§ **YOUR INSTRUCTIONS**
When a line in the records contains the string "discriminate", copy that line.

§ **Saved entries**
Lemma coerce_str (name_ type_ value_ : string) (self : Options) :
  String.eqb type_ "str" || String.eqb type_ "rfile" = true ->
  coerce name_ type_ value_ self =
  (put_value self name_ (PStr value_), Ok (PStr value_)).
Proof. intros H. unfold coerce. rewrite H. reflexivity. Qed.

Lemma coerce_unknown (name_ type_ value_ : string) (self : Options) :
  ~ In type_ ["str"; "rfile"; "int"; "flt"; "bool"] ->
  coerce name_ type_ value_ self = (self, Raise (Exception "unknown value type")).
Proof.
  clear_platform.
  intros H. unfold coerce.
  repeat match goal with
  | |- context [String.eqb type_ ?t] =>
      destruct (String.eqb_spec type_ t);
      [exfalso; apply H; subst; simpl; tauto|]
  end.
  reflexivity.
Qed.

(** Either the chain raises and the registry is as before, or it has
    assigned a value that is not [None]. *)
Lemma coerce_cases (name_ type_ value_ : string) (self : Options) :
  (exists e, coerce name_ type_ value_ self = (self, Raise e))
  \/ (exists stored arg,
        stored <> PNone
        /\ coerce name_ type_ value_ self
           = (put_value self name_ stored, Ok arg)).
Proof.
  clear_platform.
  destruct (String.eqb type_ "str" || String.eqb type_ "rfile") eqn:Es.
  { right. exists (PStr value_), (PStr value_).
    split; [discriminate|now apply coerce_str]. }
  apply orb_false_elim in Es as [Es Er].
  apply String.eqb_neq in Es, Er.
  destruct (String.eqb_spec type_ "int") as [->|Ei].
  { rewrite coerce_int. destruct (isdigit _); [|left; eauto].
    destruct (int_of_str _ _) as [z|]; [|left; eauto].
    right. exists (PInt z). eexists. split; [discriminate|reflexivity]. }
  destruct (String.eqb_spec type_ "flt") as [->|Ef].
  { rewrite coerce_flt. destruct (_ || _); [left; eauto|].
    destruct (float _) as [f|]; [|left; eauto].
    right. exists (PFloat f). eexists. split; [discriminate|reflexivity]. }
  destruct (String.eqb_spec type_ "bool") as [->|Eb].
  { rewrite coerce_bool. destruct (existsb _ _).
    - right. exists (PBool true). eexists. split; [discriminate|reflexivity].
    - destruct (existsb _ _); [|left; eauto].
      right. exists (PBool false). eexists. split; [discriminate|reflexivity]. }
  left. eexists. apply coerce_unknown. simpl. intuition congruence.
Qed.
...
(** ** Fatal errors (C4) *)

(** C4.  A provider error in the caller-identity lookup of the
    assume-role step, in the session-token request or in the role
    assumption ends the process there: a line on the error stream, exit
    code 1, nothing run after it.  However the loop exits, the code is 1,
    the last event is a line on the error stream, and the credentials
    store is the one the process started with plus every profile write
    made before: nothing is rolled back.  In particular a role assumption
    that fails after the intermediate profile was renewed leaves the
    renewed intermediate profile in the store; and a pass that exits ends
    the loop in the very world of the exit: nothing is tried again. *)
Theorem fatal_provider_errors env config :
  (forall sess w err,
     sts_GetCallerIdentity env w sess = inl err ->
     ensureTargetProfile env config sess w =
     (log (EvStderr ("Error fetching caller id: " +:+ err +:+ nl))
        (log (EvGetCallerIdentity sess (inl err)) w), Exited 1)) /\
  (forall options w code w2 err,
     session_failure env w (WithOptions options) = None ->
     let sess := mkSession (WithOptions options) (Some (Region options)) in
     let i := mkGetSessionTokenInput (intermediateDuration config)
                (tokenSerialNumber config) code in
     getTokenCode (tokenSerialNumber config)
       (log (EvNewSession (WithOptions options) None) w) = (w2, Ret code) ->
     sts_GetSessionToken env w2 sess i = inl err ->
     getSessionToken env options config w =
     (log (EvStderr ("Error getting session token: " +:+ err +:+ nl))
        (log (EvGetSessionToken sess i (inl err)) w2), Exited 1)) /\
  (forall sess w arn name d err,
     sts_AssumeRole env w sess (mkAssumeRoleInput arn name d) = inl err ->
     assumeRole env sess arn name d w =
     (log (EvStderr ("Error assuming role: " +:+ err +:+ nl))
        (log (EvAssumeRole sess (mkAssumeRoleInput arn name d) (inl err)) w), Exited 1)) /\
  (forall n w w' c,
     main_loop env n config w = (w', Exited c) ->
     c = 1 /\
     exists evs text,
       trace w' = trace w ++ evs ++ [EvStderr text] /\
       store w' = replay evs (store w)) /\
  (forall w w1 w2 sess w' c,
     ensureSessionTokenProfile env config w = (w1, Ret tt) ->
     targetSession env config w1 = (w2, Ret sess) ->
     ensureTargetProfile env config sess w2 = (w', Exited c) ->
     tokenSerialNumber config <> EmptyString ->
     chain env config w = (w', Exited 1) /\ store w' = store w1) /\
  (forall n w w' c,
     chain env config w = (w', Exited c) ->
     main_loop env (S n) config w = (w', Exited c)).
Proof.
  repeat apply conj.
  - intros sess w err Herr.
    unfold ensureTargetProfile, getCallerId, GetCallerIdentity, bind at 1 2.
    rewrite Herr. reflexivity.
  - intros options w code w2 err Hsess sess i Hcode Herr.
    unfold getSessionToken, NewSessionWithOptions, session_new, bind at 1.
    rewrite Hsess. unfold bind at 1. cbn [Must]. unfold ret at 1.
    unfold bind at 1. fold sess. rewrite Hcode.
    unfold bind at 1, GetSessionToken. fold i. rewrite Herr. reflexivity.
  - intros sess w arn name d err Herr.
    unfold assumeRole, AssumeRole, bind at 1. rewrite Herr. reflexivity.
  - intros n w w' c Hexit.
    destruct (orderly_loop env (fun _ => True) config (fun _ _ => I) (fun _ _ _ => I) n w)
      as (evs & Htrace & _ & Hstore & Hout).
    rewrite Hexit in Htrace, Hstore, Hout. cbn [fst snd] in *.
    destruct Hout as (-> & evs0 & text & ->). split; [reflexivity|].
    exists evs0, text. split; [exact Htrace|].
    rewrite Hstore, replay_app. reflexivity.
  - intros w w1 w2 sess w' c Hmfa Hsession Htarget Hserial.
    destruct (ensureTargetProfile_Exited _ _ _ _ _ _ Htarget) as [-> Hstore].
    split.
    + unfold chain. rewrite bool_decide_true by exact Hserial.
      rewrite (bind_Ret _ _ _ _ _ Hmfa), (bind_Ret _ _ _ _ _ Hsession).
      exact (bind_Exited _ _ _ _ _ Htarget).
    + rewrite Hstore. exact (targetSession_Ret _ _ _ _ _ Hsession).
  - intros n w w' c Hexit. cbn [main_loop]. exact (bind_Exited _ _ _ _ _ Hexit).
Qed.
---
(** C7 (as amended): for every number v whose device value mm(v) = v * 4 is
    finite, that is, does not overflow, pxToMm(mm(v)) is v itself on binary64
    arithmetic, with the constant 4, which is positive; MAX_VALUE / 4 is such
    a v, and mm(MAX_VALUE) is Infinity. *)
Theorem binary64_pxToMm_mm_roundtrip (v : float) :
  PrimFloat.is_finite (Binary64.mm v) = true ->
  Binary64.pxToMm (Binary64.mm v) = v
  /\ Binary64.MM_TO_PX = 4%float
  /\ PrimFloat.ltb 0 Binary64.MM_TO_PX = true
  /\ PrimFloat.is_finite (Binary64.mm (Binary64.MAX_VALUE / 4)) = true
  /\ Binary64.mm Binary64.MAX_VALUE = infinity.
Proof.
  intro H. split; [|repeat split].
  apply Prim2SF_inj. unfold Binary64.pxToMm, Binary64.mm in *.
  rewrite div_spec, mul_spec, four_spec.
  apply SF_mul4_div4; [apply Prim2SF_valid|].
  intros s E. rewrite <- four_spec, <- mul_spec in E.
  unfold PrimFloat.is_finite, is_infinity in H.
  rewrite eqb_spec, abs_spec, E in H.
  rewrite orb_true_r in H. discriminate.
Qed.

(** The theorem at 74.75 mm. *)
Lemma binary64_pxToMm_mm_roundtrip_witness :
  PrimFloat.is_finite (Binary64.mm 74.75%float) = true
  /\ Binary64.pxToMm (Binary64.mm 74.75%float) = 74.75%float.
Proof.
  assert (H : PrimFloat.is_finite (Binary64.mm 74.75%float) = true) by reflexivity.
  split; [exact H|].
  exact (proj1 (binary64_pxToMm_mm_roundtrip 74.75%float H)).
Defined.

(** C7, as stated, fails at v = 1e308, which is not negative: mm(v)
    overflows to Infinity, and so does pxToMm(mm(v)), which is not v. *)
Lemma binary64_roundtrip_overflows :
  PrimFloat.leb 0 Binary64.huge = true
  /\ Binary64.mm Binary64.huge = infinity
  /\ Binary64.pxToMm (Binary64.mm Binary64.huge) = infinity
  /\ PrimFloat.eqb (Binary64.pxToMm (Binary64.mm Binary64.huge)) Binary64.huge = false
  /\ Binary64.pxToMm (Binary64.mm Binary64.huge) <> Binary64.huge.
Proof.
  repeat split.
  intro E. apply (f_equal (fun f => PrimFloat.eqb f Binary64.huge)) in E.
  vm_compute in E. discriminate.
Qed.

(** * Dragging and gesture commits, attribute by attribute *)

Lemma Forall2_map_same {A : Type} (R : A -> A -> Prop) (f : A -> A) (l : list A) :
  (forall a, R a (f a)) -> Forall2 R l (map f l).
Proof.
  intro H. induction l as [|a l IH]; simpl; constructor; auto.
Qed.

§ **ANSWER TO THE PROBLEM**
    split; [discriminate|now apply coerce_str]. }
    right. exists (PInt z). eexists. split; [discriminate|reflexivity]. }
    right. exists (PFloat f). eexists. split; [discriminate|reflexivity]. }
    - right. exists (PBool true). eexists. split; [discriminate|reflexivity].
      right. exists (PBool false). eexists. split; [discriminate|reflexivity]. }
  rewrite orb_true_r in H. discriminate.
  vm_compute in E. discriminate.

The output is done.